THE TASK. Among the entries below, find every line that has "mbind" and pull it out.

--- START ---

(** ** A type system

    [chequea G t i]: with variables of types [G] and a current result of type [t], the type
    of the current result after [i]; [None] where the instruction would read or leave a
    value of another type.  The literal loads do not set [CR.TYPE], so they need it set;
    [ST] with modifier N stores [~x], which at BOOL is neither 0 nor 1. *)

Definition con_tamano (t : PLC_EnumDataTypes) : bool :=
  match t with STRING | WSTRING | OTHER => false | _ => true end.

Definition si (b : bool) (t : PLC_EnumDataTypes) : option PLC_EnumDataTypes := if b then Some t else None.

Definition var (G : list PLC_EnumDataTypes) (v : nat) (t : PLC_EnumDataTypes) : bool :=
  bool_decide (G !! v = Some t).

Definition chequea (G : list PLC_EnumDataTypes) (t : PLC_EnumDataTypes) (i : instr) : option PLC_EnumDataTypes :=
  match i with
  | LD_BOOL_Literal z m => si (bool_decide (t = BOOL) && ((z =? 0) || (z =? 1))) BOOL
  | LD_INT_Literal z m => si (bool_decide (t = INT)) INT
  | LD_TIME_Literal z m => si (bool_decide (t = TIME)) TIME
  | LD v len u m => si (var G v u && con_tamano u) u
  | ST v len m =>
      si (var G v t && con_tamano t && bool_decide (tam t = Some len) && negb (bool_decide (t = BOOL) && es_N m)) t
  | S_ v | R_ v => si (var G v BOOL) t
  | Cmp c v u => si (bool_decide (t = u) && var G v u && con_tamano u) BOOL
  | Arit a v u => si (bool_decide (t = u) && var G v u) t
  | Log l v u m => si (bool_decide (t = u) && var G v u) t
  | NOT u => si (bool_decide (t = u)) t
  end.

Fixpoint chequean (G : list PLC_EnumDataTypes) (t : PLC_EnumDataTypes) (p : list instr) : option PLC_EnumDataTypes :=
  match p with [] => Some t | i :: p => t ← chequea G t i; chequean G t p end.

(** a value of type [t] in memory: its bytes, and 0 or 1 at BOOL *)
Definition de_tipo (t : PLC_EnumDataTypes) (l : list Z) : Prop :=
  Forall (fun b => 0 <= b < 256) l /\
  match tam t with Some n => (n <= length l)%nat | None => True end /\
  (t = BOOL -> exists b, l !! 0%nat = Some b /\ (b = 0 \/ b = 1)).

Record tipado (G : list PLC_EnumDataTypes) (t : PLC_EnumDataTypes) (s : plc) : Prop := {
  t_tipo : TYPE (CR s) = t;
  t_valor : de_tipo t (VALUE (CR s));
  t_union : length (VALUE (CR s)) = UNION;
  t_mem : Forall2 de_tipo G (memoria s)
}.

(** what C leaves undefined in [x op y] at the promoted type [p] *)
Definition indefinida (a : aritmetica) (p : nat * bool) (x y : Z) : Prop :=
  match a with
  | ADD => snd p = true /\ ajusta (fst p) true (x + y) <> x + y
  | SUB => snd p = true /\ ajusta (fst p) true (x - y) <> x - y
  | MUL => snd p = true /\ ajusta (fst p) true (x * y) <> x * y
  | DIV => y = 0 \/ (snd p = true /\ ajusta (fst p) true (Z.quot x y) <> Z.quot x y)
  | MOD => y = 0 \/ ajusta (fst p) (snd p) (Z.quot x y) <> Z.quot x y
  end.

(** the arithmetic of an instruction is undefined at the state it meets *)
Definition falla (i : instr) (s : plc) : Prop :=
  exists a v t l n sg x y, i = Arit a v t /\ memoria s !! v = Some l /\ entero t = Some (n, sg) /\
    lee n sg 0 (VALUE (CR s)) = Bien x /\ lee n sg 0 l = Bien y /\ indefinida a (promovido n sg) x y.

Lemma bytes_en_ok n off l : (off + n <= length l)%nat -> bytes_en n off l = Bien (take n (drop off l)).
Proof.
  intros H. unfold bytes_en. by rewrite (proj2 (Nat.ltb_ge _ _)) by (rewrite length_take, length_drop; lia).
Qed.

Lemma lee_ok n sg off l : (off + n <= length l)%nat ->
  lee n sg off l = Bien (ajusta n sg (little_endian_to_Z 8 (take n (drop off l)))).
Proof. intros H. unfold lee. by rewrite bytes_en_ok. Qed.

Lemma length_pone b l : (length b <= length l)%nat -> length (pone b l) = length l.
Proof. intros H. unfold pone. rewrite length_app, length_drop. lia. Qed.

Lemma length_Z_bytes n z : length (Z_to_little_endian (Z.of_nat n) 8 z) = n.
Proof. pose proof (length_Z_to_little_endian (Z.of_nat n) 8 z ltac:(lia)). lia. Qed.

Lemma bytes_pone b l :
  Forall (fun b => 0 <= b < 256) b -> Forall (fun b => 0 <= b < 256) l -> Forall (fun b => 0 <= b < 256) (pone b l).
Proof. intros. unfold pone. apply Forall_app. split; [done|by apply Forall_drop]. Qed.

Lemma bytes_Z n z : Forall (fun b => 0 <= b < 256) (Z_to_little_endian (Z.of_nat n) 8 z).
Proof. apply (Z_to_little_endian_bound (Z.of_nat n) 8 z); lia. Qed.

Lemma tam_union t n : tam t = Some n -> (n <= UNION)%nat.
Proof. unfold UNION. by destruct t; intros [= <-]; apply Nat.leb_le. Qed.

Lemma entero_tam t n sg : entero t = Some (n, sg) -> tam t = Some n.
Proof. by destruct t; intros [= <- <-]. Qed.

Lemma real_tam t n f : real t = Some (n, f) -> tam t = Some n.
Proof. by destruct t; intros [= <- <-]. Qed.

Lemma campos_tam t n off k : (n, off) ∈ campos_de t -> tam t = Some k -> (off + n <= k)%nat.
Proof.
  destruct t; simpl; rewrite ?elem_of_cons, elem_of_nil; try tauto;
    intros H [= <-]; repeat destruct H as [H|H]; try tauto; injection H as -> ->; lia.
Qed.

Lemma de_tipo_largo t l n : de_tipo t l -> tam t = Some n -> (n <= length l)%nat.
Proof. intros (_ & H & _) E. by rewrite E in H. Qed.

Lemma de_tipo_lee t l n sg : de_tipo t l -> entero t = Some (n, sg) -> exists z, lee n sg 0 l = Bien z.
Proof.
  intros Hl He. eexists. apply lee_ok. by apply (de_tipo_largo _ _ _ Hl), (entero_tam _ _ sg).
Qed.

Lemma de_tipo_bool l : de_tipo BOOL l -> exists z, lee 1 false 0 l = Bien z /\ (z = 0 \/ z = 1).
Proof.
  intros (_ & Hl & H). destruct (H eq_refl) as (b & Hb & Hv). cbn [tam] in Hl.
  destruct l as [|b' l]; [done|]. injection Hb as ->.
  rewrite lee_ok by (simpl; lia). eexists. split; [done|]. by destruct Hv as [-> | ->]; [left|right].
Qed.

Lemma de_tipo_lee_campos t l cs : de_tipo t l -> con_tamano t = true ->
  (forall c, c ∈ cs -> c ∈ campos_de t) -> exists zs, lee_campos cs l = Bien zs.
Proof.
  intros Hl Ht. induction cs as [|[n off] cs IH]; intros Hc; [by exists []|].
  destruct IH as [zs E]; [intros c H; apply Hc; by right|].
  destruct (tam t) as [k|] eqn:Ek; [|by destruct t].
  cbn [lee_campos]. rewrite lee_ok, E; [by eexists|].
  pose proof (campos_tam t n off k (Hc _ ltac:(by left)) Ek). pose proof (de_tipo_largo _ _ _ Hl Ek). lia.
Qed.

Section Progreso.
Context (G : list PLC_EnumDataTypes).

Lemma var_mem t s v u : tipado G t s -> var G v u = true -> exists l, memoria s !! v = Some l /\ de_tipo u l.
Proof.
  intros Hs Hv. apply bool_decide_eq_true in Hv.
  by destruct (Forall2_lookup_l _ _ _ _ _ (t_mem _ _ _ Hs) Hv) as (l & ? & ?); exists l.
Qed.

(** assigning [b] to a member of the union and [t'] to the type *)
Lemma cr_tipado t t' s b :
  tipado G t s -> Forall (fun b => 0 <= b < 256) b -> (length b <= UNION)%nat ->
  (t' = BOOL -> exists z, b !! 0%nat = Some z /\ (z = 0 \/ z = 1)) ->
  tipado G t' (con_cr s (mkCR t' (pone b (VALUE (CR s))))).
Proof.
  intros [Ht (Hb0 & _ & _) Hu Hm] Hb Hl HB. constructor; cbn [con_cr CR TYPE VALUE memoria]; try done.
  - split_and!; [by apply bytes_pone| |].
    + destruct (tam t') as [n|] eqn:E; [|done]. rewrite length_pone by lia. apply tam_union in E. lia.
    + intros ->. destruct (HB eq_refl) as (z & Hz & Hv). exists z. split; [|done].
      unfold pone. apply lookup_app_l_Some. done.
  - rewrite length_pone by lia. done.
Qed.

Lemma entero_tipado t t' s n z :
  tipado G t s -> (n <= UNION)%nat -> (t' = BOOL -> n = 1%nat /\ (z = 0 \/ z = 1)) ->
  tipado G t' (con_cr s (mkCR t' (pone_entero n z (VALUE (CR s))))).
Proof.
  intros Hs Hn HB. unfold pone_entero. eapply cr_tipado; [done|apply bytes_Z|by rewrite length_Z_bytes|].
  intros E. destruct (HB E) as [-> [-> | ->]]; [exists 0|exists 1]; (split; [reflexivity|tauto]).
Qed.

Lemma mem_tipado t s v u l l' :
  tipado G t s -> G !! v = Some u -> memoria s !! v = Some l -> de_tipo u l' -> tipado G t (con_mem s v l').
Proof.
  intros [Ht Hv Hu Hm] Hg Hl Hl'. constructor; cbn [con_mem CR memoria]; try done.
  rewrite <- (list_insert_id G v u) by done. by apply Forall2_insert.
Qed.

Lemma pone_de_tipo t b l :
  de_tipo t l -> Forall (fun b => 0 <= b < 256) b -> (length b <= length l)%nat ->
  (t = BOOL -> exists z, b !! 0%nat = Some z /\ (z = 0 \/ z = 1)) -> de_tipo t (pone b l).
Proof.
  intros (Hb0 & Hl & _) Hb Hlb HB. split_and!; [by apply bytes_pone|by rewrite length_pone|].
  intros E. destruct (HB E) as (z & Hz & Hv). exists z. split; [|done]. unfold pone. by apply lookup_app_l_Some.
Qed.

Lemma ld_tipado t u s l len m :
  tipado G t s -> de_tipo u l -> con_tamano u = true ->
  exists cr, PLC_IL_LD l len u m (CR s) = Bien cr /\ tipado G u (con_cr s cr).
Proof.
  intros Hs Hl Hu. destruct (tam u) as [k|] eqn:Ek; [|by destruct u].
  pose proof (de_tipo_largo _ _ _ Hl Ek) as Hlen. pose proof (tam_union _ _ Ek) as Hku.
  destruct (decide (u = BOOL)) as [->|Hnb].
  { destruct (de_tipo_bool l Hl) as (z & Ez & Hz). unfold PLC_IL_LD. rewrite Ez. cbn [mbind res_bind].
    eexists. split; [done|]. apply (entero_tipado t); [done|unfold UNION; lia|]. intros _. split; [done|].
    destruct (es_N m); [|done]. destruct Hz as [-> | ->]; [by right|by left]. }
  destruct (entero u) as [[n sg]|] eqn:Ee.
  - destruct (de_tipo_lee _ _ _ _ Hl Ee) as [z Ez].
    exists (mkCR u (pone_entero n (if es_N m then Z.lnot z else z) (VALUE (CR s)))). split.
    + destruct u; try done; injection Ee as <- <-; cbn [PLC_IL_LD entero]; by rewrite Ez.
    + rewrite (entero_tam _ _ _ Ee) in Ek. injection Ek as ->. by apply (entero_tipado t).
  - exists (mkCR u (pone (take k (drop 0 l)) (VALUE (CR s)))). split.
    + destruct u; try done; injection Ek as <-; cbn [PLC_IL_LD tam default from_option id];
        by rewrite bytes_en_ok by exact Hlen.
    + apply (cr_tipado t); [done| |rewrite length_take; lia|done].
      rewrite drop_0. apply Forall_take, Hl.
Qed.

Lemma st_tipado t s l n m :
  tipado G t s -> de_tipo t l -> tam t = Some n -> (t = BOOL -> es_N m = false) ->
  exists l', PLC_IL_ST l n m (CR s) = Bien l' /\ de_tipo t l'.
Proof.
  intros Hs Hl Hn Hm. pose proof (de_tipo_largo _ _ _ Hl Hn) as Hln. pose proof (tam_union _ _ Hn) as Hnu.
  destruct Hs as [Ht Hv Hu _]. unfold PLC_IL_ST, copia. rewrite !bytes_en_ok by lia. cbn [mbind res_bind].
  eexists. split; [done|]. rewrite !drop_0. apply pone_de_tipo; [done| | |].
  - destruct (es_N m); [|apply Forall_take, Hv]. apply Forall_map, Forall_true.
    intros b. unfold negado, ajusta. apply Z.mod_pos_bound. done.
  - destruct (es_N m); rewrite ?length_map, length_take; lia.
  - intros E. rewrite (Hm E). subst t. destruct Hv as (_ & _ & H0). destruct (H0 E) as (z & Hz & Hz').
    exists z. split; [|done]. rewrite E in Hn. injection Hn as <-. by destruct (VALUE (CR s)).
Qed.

--- END ---

RESPONSE TO THIS TASK.
  { destruct (de_tipo_bool l Hl) as (z & Ez & Hz). unfold PLC_IL_LD. rewrite Ez. cbn [mbind res_bind].
  destruct Hs as [Ht Hv Hu _]. unfold PLC_IL_ST, copia. rewrite !bytes_en_ok by lia. cbn [mbind res_bind].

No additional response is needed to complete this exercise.